In lung cancer screening trials with low-dose CT, nodule volumetry is increasingly used for follow-up of indeterminate nodules in order to detect growth and thus, identify suspected malignant lesions [9]. Nodule volumetry software is available from various vendors but has been shown to vary with respect to absolute measured volume as well as reproducibility of volumetric measurements [10].

Correct segmentation of a pulmonary nodule is the prerequisite for accurate volumetry. In this study, we examined one particular volumetry software package [11] that approaches the issue of nodule segmentation by providing three distinct segmentation options, which include a generic segmentation (All sizes) and two segmentation options that are specifically aimed at small nodules (Small size) and non-solid nodules (Subsolid). We examined inter-observer variability in a lung cancer screening setting under the condition that observers would start with one specific algorithm and then chose to step up to the next algorithms should nodule segmentation with the first one fail. We compared inter-observer variability if both observers chose the same algorithm and if they chose different algorithms. For each approach the percentage of nodules in which differences in measured volumes exceeded 25% was recorded.

Materials and methods

Patients

The study population was selected from the Danish Lung Cancer Screening Trial (DLCST). The DLCST is a 5-year trial investigating the effect of annual screening with low-dose CT on lung cancer mortality. Participants were current or former smokers aged between 50 and 70 years at inclusion with a smoking history of more than 20 pack years [12].
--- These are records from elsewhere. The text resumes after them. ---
(** Summing group by group, over keys without repeats that cover the
    list, is summing the list. *)
Lemma Qsum_by_key {A : Type} (key : A -> string) (val : A -> Q)
  (ids : list string) :
  NoDup ids ->
  forall l : list A,
    (forall a, In a l -> In (key a) ids) ->
    (Qsum (map (fun s =>
                  Qsum (map val (filter (fun a => String.eqb (key a) s) l)))
               ids)
     == Qsum (map val l))%Q.
Proof.
  intros Hnd. induction l as [| a l IH]; intros Hin.
  - clear. induction ids as [| s ids IHs]; [reflexivity |].
    cbn [map filter]. rewrite Qsum_cons.
    cbn [map filter] in IHs. rewrite IHs.
    unfold Qsum. simpl. ring.
  - rewrite (Qsum_groups_cons key val a l ids Hnd).
    rewrite IH by (intros x Hx; apply Hin; now right).
    cbn [map]. rewrite Qsum_cons.
    assert (Hc : contains (key a) ids = true).
    { unfold contains. apply existsb_exists. exists (key a).
      split; [apply Hin; now left | apply String.eqb_refl]. }
    rewrite Hc. reflexivity.
Qed.

Lemma abs_errors_are_residuals (test_df : DataFrame) :
  forall y_pred : list Q,
    Forall (fun r => notna (temperature r) = true) test_df ->
    map (fun rp => number_of (abs_diff (temperature (fst rp))
                                (Some (snd rp))))
        (combine test_df y_pred)
    = map Qabs (residuals (map (fun r => number_of (temperature r)) test_df)
                  y_pred).
Proof.
  induction test_df as [| r df IH]; intros [| p ps] Hn; try reflexivity.
  inversion Hn as [| ? ? Hr Hrest]; subst.
  cbn [combine map residuals fst snd]. rewrite (IH ps Hrest).
  destruct (temperature r); [reflexivity | discriminate].
Qed.

Lemma length_residuals (y_true : list Q) :
  forall y_pred : list Q,
    length y_pred = length y_true ->
    length (residuals y_true y_pred) = length y_true.
Proof.
  induction y_true as [| a l IH]; intros [| b l'] H; simpl in *; try lia.
  f_equal. apply IH. lia.
Qed.

(** X17.  The error analysis of [main], on a test frame without a null
    temperature: with as many predictions as rows, every row gets an error
    that is a number and not negative, and there is one mean error per
    sensor of the frame, in order of first appearance, each a number and
    not negative; weighted by the number of rows of their sensors, these
    means add up to the number of rows times the MAE that [evaluate]
    reports for the whole frame.  With another number of predictions the
    assignment of the predictions raises. *)
Theorem per_sensor_errors (test_df : DataFrame) (y_pred : list Q) :
  Forall (fun r => notna (temperature r) = true) test_df ->
  (length y_pred <> length test_df ->
   exists e, with_errors test_df y_pred = inl e)
  /\ (length y_pred = length test_df ->
      exists df : DataFrame,
        with_errors test_df y_pred = inr df
        /\ Forall (fun r => exists e : Q,
                       cell_of "error" r = Some e /\ (0 <= e)%Q) df
        /\ map fst (per_sensor_mae df) = unique (map sensor_id test_df)
        /\ Forall (fun sm => exists q : Q,
                       snd sm = Some q /\ (0 <= q)%Q) (per_sensor_mae df)
        /\ (Qsum (map (fun sm =>
                         Qnat (length (rows_of (fst sm) test_df))
                         * number_of (snd sm))
                      (per_sensor_mae df))
            == Qnat (length test_df)
               * mean_absolute_error
                   (map (fun r => number_of (temperature r)) test_df)
                   y_pred)%Q).
Proof.
  intros Hn. split.
  - intros Hne. unfold with_errors.
    destruct (length y_pred =? length test_df) eqn:E;
      [apply Nat.eqb_eq in E; contradiction | eexists; reflexivity].
  - intros Hlen. rewrite (with_errors_rows _ _ Hlen).
    set (pairs := combine test_df y_pred).
    set (key := fun rp : Row * Q => sensor_id (fst rp)).
    set (val := fun rp : Row * Q =>
                  number_of (abs_diff (temperature (fst rp)) (Some (snd rp)))).
    set (group := fun s => filter (fun rp => String.eqb (key rp) s) pairs).
    exists (map error_row pairs).
    assert (Hfst : map fst pairs = test_df)
      by (apply map_fst_combine; exact Hlen).
    assert (Hids : map sensor_id (map error_row pairs)
                   = map sensor_id test_df).
    { rewrite map_map. rewrite <- Hfst at 1. rewrite map_map. reflexivity. }
    assert (Htemp : forall rp, In rp pairs ->
              abs_diff (temperature (fst rp)) (Some (snd rp)) = Some (val rp)
              /\ (0 <= val rp)%Q).
    { intros [r p] Hin. apply in_combine_l in Hin.
      rewrite Forall_forall in Hn. specialize (Hn r Hin).
      unfold val. cbn [fst snd].
      destruct (temperature r) as [t |]; [| discriminate].
      cbn [abs_diff number_of]. split; [reflexivity |].
      apply Qabs_nonneg. }
    assert (Herr : forall rp, cell_of "error" (error_row rp)
                              = abs_diff (temperature (fst rp))
                                  (Some (snd rp))).
    { intros rp. unfold cell_of, column_value, error_row.
      cbn [derived set_derived]. cbv [String.eqb Ascii.eqb Bool.eqb].
      now rewrite get_set_col_same. }
    assert (Hcells : forall s,
              map (cell_of "error") (rows_of s (map error_row pairs))
              = map Some (map val (group s))).
    { intros s. unfold rows_of, group. rewrite filter_map_comm, !map_map.
      apply map_ext_in. intros rp Hrp. apply filter_In in Hrp.
      rewrite Herr. apply Htemp, Hrp. }
    assert (Hrows : forall s,
              length (rows_of s test_df) = length (map val (group s))).
    { intros s. unfold rows_of, group. rewrite <- Hfst at 1.
      rewrite filter_map_comm, !length_map. reflexivity. }
    assert (Hnonempty : forall s,
              In s (unique (map sensor_id test_df)) ->
              map val (group s) <> []).
    { intros s Hs E. apply map_eq_nil in E.
      apply (proj1 (unique_In _ _)) in Hs.
      rewrite <- Hfst, map_map in Hs.
      apply in_map_iff in Hs. destruct Hs as (rp & Hk & Hin).
      assert (Hf : In rp (group s)).
      { apply filter_In. split; [exact Hin |]. now apply String.eqb_eq. }
      rewrite E in Hf. contradiction. }
    assert (Hmae : forall s,
              In s (unique (map sensor_id test_df)) ->
              mean_present
                (map (cell_of "error") (rows_of s (map error_row pairs)))
              = Some (Qmean (map val (group s)))).
    { intros s Hs. rewrite Hcells. unfold mean_present.
      rewrite observed_map_Some.
      pose proof (Hnonempty s Hs) as Hne.
      destruct (map val (group s)); [congruence | reflexivity]. }
    split; [reflexivity |]. split; [| split; [| split]].
    + apply Forall_forall. intros r Hr. apply in_map_iff in Hr.
      destruct Hr as (rp & <- & Hin). rewrite Herr.
      destruct (Htemp rp Hin) as [E Hge]. exists (val rp).
      split; assumption.
    + unfold per_sensor_mae. rewrite map_map. cbn [fst].
      rewrite map_id. rewrite Hids. reflexivity.
    + unfold per_sensor_mae. rewrite Hids. apply Forall_forall.
      intros sm Hsm. apply in_map_iff in Hsm. destruct Hsm as (s & <- & Hs).
      cbn [snd]. rewrite (Hmae s Hs). eexists. split; [reflexivity |].
      apply Qmean_nonneg; [exact (Hnonempty s Hs) |].
      intros x Hx. apply in_map_iff in Hx. destruct Hx as (rp & <- & Hrp).
      apply filter_In in Hrp. apply Htemp, Hrp.
    + unfold per_sensor_mae. rewrite Hids, map_map. cbn [fst snd].
      assert (Esum :
                (Qsum (map (fun s =>
                         (Qnat (length (rows_of s test_df))
                          * number_of
                              (mean_present
                                 (map (cell_of "error")
                                    (rows_of s (map error_row pairs)))))%Q)
                         (unique (map sensor_id test_df)))
                 == Qsum (map (fun s => Qsum (map val (group s)))
                            (unique (map sensor_id test_df))))%Q).
      { revert Hmae Hnonempty.
        generalize (unique (map sensor_id test_df)).
        induction l as [| s l IHl]; intros Hmae Hne; [reflexivity |].
        cbn [map]. rewrite !Qsum_cons.
        rewrite IHl;
          [| intros s0 Hs0; apply Hmae; now right
           | intros s0 Hs0; apply Hne; now right].
        rewrite (Hmae s (or_introl eq_refl)), Hrows. cbn [number_of].
        rewrite Qmean_weighted; [reflexivity |].
        exact (Hne s (or_introl eq_refl)). }
      rewrite Esum. unfold group.
      rewrite (Qsum_by_key key val); [| apply unique_NoDup |].
      * unfold val, pairs. rewrite (abs_errors_are_residuals _ _ Hn).
        unfold mean_absolute_error.
        destruct test_df as [| r0 df0].
        -- destruct y_pred; [| discriminate]. vm_compute. reflexivity.
        -- rewrite <- Qmean_weighted.
           ++ rewrite length_map, length_residuals
                by (rewrite length_map; exact Hlen).
              rewrite length_map. reflexivity.
           ++ destruct y_pred; [discriminate |].
              cbn [map residuals]. discriminate.
      * intros rp Hin. apply (proj2 (unique_In _ _)). unfold key.
        rewrite <- Hfst, map_map. apply in_map_iff.
        exists rp. split; [reflexivity | exact Hin].
Qed.

Lemma per_sensor_errors_witness :
  exists df : DataFrame,
    with_errors (hourly "s1" 2 ++ hourly "s2" 1)
      [(21 # 1)%Q; (20 # 1)%Q; (22 # 1)%Q] = inr df
    /\ map fst (per_sensor_mae df) = ["s1"; "s2"]%string
    /\ Forall (fun sm => exists q : Q, snd sm = Some q /\ (0 <= q)%Q)
         (per_sensor_mae df).
Proof.
  destruct (per_sensor_errors (hourly "s1" 2 ++ hourly "s2" 1)
              [(21 # 1)%Q; (20 # 1)%Q; (22 # 1)%Q]) as [_ H].
  { vm_compute. repeat constructor. }
  destruct (H eq_refl) as (df & E & _ & Hk & Hm & _).
  exists df. split; [exact E |]. split; [exact Hk | exact Hm].
Defined.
The CT images were screened by two radiologists (K.S.B. and H.H.) and all non-calcified nodules with a diameter over 5 mm (manual measurement) were included in this study. All screen-detected nodules were tabulated along with information regarding the lung segment in which the nodule was found. In the event of disagreement between the radiologists consensus was obtained and registered.

Depending on the radiological degree of suspicion, the nodules were either surgically resected or underwent repeat imaging after 3 months to evaluate growth. Included in this study were nodules >5 mm detected at baseline screening starting November 2004, and their follow-up images up to April 2008.

Methods

All imaging was performed on multidetector (MD) CT (16-row, MX 8000 IDT, Philips Medical Systems, Cleveland, Ohio, USA). Imaging was performed supine at full inspiration in the caudo-cranial direction including the entire lungs. A low-dose technique with 140 kV and 40 mAs was used. Imaging was performed with spiral data acquisition with the following acquisition parameters: section collimation 16 × 0.75 mm, pitch 1.5 and rotation time 0.5 s. Images were reconstructed with 3-mm slice thickness at 1.5-mm increments using a soft algorithm (Kernel A) [12].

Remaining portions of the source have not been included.